(Beginning of Data supplied)
(* ===== verification/OrderSort.v ===== *)
(** * Sorting by barycenters keeps every node

    Entries without a barycenter keep their places among those with one; as
    the places of a group are 0, 1, ..., all of them are taken up, and sorting
    a group, and a layer group by group, is a permutation. *)
From stdpp Require Import strings gmap sorting.
From S2P Require Import Prelude F64 SortBy DagreGraph Rank CrossCount Layers Order.
#[local] Open Scope nat_scope.

(** ** Lists in reverse *)

Lemma StronglySorted_snoc {A} (R : A → A → Prop) l x :
  StronglySorted R l → (∀ y, y ∈ l → R y x) → StronglySorted R (l ++ [x]).
Proof.
  induction 1 as [|y l Hl IH Hy]; intros H; cbn; [by repeat constructor|].
  constructor; [apply IH; intros; apply H; by right|].
  apply Forall_app. split; [done|]. repeat constructor. apply H. by left.
Qed.
Lemma StronglySorted_reverse {A} (R : A → A → Prop) l : StronglySorted R l → StronglySorted (flip R) (reverse l).
Proof.
  induction 1 as [|y l Hl IH Hy]; [constructor|]. rewrite reverse_cons. apply StronglySorted_snoc; [done|].
  intros z. rewrite elem_of_reverse. rewrite Forall_forall in Hy. apply Hy.
Qed.
Lemma StronglySorted_impl {A} (R R' : A → A → Prop) l :
  (∀ x y, R x y → R' x y) → StronglySorted R l → StronglySorted R' l.
Proof. intros H. induction 1 as [|x l _ IH Hx]; constructor; [done|]. eapply Forall_impl; [exact Hx|]. intros; by apply H. Qed.
Lemma filter_split {A} (f : A → bool) l : filter (λ x, f x = true) l ++ filter (λ x, f x = false) l ≡ₚ l.
Proof.
  induction l as [|x l IH]; [done|]. rewrite !filter_cons. destruct (decide (f x = true)) as [E|E].
  - rewrite decide_False by congruence. by rewrite <- app_comm_cons, IH.
  - rewrite decide_True by (by destruct (f x)). by rewrite <- Permutation_middle, IH.
Qed.

(** ** One group *)

(** Entries at distinct places before [n], in ascending order. *)
Record waiting_ok (n : nat) (u : list BarycenterEntry) : Prop := {
  wo_nodup : NoDup (be_i <$> u);
  wo_bound e : e ∈ u → be_i e < n;
  wo_sorted : StronglySorted (λ a b, be_i a <= be_i b) u
}.
Lemma waiting_tail n e u : waiting_ok n (e :: u) → waiting_ok n u.
Proof.
  intros [Hn Hb Hs]. split; [by apply NoDup_cons in Hn as [_ ?]|intros; apply Hb; by right|by apply StronglySorted_inv in Hs as [? _]].
Qed.
Lemma waiting_length n e u : waiting_ok n (e :: u) → be_i e + length (e :: u) <= n.
Proof.
  intros [Hn Hb Hs]. assert (Hsub : (be_i <$> e :: u) ⊆+ seq (be_i e) (n - be_i e)).
  { apply NoDup_submseteq; [done|]. intros i (x & -> & Hx)%list_elem_of_fmap. apply elem_of_seq.
    pose proof (Hb e ltac:(by left)). pose proof (Hb x Hx). apply elem_of_cons in Hx as [->|Hx]; [lia|].
    apply StronglySorted_inv in Hs as [_ Hf]. rewrite Forall_forall in Hf. specialize (Hf x Hx). lia. }
  apply submseteq_length in Hsub. rewrite length_fmap, length_seq in Hsub. pose proof (Hb e ltac:(by left)). lia.
Qed.

(** No entry waits whose place has come. *)
Definition settled (index : nat) (u : list BarycenterEntry) : Prop :=
  match u with [] => True | e :: _ => index < be_i e end.
Lemma consume_spec n u vs : waiting_ok n u →
  let '(vs', u', index) := consume u vs (length vs) in
  index = length vs' ∧ vs' ++ (be_v <$> u') = vs ++ (be_v <$> u) ∧ waiting_ok n u' ∧ settled index u'.
Proof.
  revert vs. induction u as [|e u IH]; intros vs W; cbn; [done|].
  destruct (Nat.leb_spec (be_i e) (length vs)) as [Hle|Hgt]; [|split_and!; [done..|cbn; lia]].
  specialize (IH (vs ++ [be_v e]) (waiting_tail _ _ _ W)). rewrite length_app in IH. cbn in IH.
  replace (length vs + 1) with (S (length vs)) in IH by lia.
  destruct (consume u (vs ++ [be_v e]) (S (length vs))) as [[vs' u'] index]. destruct IH as (-> & E & W' & S').
  split_and!; [done| |done..]. rewrite E, <- app_assoc. done.
Qed.

Record merge_inv (n : nat) (all : list string) (rest : list BarycenterEntry) (m : Merge) : Prop := {
  mi_index : mg_index m = length (mg_vs m);
  mi_perm : mg_vs m ++ (be_v <$> mg_unsortable m) ++ (be_v <$> rest) ≡ₚ all;
  mi_waiting : waiting_ok n (mg_unsortable m)
}.
Lemma consume_inv n all rest m : merge_inv n all rest m →
  merge_inv n all rest (consume_unsortable m) ∧ settled (mg_index (consume_unsortable m)) (mg_unsortable (consume_unsortable m)).
Proof.
  intros [Hi Hp Hw]. unfold consume_unsortable. rewrite Hi. pose proof (consume_spec n (mg_unsortable m) (mg_vs m) Hw) as H.
  destruct (consume _ _ _) as [[vs u] index]. destruct H as (-> & E & W & S). split; [|done]. split; cbn; [done| |done].
  by rewrite app_assoc, E, <- app_assoc.
Qed.
Lemma take_inv n all e rest m : merge_inv n all (e :: rest) m →
  merge_inv n all rest (take_sortable e m) ∧ settled (mg_index (take_sortable e m)) (mg_unsortable (take_sortable e m)).
Proof.
  intros [Hi Hp Hw]. unfold take_sortable. destruct (match be_barycenter e with Some bc => _ | None => _ end) as [sum weight].
  apply consume_inv. split; cbn; [rewrite length_app; cbn; lia| |done].
  rewrite <- Hp. rewrite <- app_assoc. apply Permutation_app_head. cbn. by rewrite Permutation_middle.
Qed.
Lemma take_all n all rest m : merge_inv n all rest m → settled (mg_index m) (mg_unsortable m) →
  let m' := fold_with take_sortable rest m in merge_inv n all [] m' ∧ settled (mg_index m') (mg_unsortable m').
Proof.
  revert m. induction rest as [|e rest IH]; intros m I S; [done|]. cbn. destruct (take_inv _ _ _ _ _ I) as [I' S']. by apply IH.
Qed.

Lemma sort_perm entries bias_right : be_i <$> entries ≡ₚ seq 0 (length entries) →
  sr_vs (sort entries bias_right) ≡ₚ be_v <$> entries.
Proof.
  intros Hi. unfold sort. set (n := length entries).
  set (su := filter (λ e, has_barycenter e = true) entries). set (un := filter (λ e, has_barycenter e = false) entries).
  assert (Hsplit : su ++ un ≡ₚ entries) by apply filter_split.
  set (u := reverse (sort_by (λ a b, (be_i b <=? be_i a)%nat) un)).
  assert (Hu : u ≡ₚ un) by (unfold u; by rewrite reverse_Permutation, sort_by_perm).
  assert (Hw : waiting_ok n u).
  { split.
    - rewrite Hu. assert (Hnd : NoDup (be_i <$> entries)) by (rewrite Hi; apply NoDup_seq).
      rewrite <- Hsplit, fmap_app in Hnd. by apply NoDup_app in Hnd as (_ & _ & ?).
    - intros e He. rewrite Hu in He. assert (Hin : be_i e ∈ be_i <$> entries).
      { apply list_elem_of_fmap. exists e. split; [done|]. rewrite <- Hsplit. apply elem_of_app. by right. }
      rewrite Hi in Hin. apply elem_of_seq in Hin. unfold n. lia.
    - unfold u. assert (Hs : StronglySorted (λ a b, (be_i b <=? be_i a) = true) (sort_by (λ a b, (be_i b <=? be_i a)) un)).
      { apply sort_by_sorted; intros; rewrite ?Nat.leb_le in *; lia. }
      apply StronglySorted_reverse in Hs. eapply StronglySorted_impl; [|exact Hs]. intros a b Hab. cbn in Hab.
      by apply Nat.leb_le. }
  destruct (consume_inv n (be_v <$> entries) (sort_by (barycenter_leb bias_right) su) (mkMerge [] u 0 f64_zero f64_zero)) as [I S].
  { split; cbn; [done| |done]. rewrite sort_by_perm, Hu, <- fmap_app. rewrite (Permutation_app_comm un su). by rewrite Hsplit. }
  destruct (take_all _ _ _ _ I S) as [[Hidx Hperm Hwait] S']. cbn [sr_vs]. set (m := fold_with take_sortable _ _) in *.
  destruct (mg_unsortable m) as [|e u'] eqn:Eu.
  - cbn in Hperm. by rewrite app_nil_r in Hperm.
  - exfalso. pose proof (waiting_length _ _ _ Hwait) as Hl. cbn in S'. rewrite Hidx in S'.
    apply Permutation_length in Hperm. rewrite !length_app, !length_fmap in Hperm. cbn in Hperm. fold n in Hperm. cbn in Hl. lia.
Qed.
(** Sorting by barycenters is a permutation of the group.
    When the entries carry the places 0, 1, ... in any order, every entry comes
    out once: those without a barycenter, which wait for their place, are all
    taken up by the end. *)
Theorem sort_permutes entries bias_right : be_i <$> entries ≡ₚ seq 0 (length entries) →
  sr_vs (sort entries bias_right) ≡ₚ be_v <$> entries.
Proof. apply sort_perm. Qed.
Lemma sort_permutes_witness :
  let entries := [mkBary "b" (Some (f64_of_Z 2)) (f64_of_Z 1) 0; mkBary "x" None f64_zero 1; mkBary "a" (Some (f64_of_Z 1)) (f64_of_Z 1) 2] in
  sr_vs (sort entries true) ≡ₚ be_v <$> entries ∧ sr_vs (sort entries true) = ["a"; "x"; "b"].
Proof. split; [apply sort_permutes; reflexivity|vm_compute; reflexivity]. Defined.

(** ** A layer *)

(** No place of a parent's border has the same node on the left and the right. *)
Definition distinct_borders (g : DagreGraph) : Prop :=
  ∀ p n i b, g_nodes g !! p = Some n → border_at (n_border_left n) i = Some b → border_at (n_border_right n) i ≠ Some b.

Lemma entry_of_place g other es i v : be_v (entry_of g other es i v) = v ∧ be_i (entry_of g other es i v) = i.
Proof.
  unfold entry_of. destruct es; [done|]. destruct (fold_with _ _ _) as [sum weight]. by destruct (f64_lt _ _).
Qed.
Lemma imap_places (f : nat → string → BarycenterEntry) l : (∀ i v, be_v (f i v) = v ∧ be_i (f i v) = i) →
  be_v <$> imap f l = l ∧ be_i <$> imap f l = seq 0 (length l).
Proof.
  intros H. split.
  - rewrite fmap_imap. rewrite <- (list_fmap_id l) at 2. rewrite <- imap_const. apply imap_ext. intros i v _. apply H.
  - rewrite fmap_imap. apply list_eq. intros i. rewrite list_lookup_imap. cbn. destruct (l !! i) as [v|] eqn:E; cbn.
    + symmetry. rewrite lookup_seq_lt; [f_equal; symmetry; apply H|]. by eapply lookup_lt_Some.
    + symmetry. apply lookup_seq_ge. by apply lookup_ge_None.
Qed.
Lemma sort_entries_perm (f : nat → string → BarycenterEntry) l bias_right : (∀ i v, be_v (f i v) = v ∧ be_i (f i v) = i) →
  sr_vs (sort (imap f l) bias_right) ≡ₚ l.
Proof.
  intros H. destruct (imap_places f l H) as [Hv Hi]. rewrite sort_perm; [by rewrite Hv|].
  rewrite Hi. by rewrite length_imap.
Qed.
Lemma ensure_border_perm g vs par : distinct_borders g → NoDup vs → ensure_border_nodes g vs par ≡ₚ vs.
Proof.
  intros Hd Hnd. unfold ensure_border_nodes. destruct par as [p|]; [|done].
  destruct (borders_of g vs p) as [bl br] eqn:E.
  assert (Hne : ∀ b, bl = Some b → br ≠ Some b).
  { unfold borders_of, node in E. destruct (g_nodes g !! p) as [n|] eqn:Ep; [|by simplify_eq].
    destruct (v ← head vs; node_rank g v); [|by simplify_eq]. destruct (_ <=? _)%Z; [|by simplify_eq]. simplify_eq.
    intros b. by eapply Hd. }
  assert (Hin : ∀ b x, x ∈ border_in vs b ↔ x ∈ vs ∧ b = Some x).
  { intros [b|] x; cbn; [|set_solver]. destruct (decide (b ∈ vs)); set_solver. }
  assert (Hn1 : ∀ b, NoDup (border_in vs b)).
  { intros [b|]; cbn; [|constructor]. destruct (decide _); [apply NoDup_singleton|constructor]. }
  apply NoDup_Permutation; [|done|].
  - apply NoDup_app. split_and!; [done| |apply NoDup_app; split_and!; [by apply NoDup_filter| |done]].
    + intros x [_ ->]%Hin [[[? _] _]%list_elem_of_filter|[_ Hr]%Hin]%elem_of_app; [done|]. by apply (Hne x).
    + intros x [[_ ?] _]%list_elem_of_filter [_ ->]%Hin. done.
  - intros x. rewrite !elem_of_app, !Hin, list_elem_of_filter.
    destruct (decide (bl = Some x)), (decide (br = Some x)); naive_solver.
Qed.
Lemma add_group_perm p v groups : concat (add_group p v groups).*2 ≡ₚ v :: concat groups.*2.
Proof.
  induction groups as [|[q vs] groups IH]; cbn; [done|]. destruct (decide (q = p)); cbn.
  - rewrite <- app_assoc. cbn. by rewrite Permutation_middle.
  - rewrite IH. by rewrite Permutation_middle.
Qed.
Lemma by_parent_perm g l : concat (by_parent g l).*2 ≡ₚ l.
Proof.
  unfold by_parent. assert (H : ∀ gs, concat (fold_with (λ v, add_group (parent g v) v) l gs).*2 ≡ₚ concat gs.*2 ++ l).
  { induction l as [|v l IH]; intros gs; cbn; [by rewrite app_nil_r|].
    rewrite IH, add_group_perm. cbn. by rewrite Permutation_middle. }
  by rewrite H.
Qed.
Lemma sort_group_perm g bias_right use_predecessors grp : distinct_borders g → NoDup grp.2 →
  pg_nodes (sort_group g bias_right use_predecessors grp) ≡ₚ grp.2.
Proof.
  destruct grp as [par nodes]. intros Hd Hnd. unfold sort_group. cbn in Hnd |- *.
  assert (Hs : sr_vs (sort (if use_predecessors then barycenter g (sort_by (by_key g usize_max) nodes)
                            else barycenter_down g (sort_by (by_key g usize_max) nodes)) bias_right) ≡ₚ nodes).
  { etrans; [|apply (sort_by_perm (by_key g usize_max) nodes)].
    destruct use_predecessors; apply sort_entries_perm; intros; apply entry_of_place. }
  destruct (fold_with _ _ _) as [sum weight]. cbn [pg_nodes]. rewrite ensure_border_perm; [done..|]. by rewrite Hs.
Qed.
Lemma sort_layer_perm `{GroupOrder} i rank g l bias_right use_predecessors : distinct_borders g → NoDup l →
  sort_layer_hierarchical i rank g l bias_right use_predecessors ≡ₚ l.
Proof.
  intros Hd Hnd. unfold sort_layer_hierarchical. rewrite sort_by_perm.
  assert (Hp : concat (group_order i rank (by_parent g l)).*2 ≡ₚ l) by (by rewrite group_order_perm, by_parent_perm).
  etrans; [|exact Hp]. rewrite <- Hp in Hnd. clear Hp. induction (group_order i rank (by_parent g l)) as [|grp gs IH]; cbn; [done|].
  cbn in Hnd. apply NoDup_app in Hnd as (H1 & _ & H2). by rewrite IH, sort_group_perm.
Qed.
(End of Data supplied)
## Task brief
Copy word for word the stretch of entries above from the line that has "destruct (Nat.leb_spec (be_i" through the line that has "mi_index : mg_index m = length (mg_vs m);", both ends included, and nothing outside it.

## Exercise output
  destruct (Nat.leb_spec (be_i e) (length vs)) as [Hle|Hgt]; [|split_and!; [done..|cbn; lia]].
  specialize (IH (vs ++ [be_v e]) (waiting_tail _ _ _ W)). rewrite length_app in IH. cbn in IH.
  replace (length vs + 1) with (S (length vs)) in IH by lia.
  destruct (consume u (vs ++ [be_v e]) (S (length vs))) as [[vs' u'] index]. destruct IH as (-> & E & W' & S').
  split_and!; [done| |done..]. rewrite E, <- app_assoc. done.
Qed.

Record merge_inv (n : nat) (all : list string) (rest : list BarycenterEntry) (m : Merge) : Prop := {
  mi_index : mg_index m = length (mg_vs m);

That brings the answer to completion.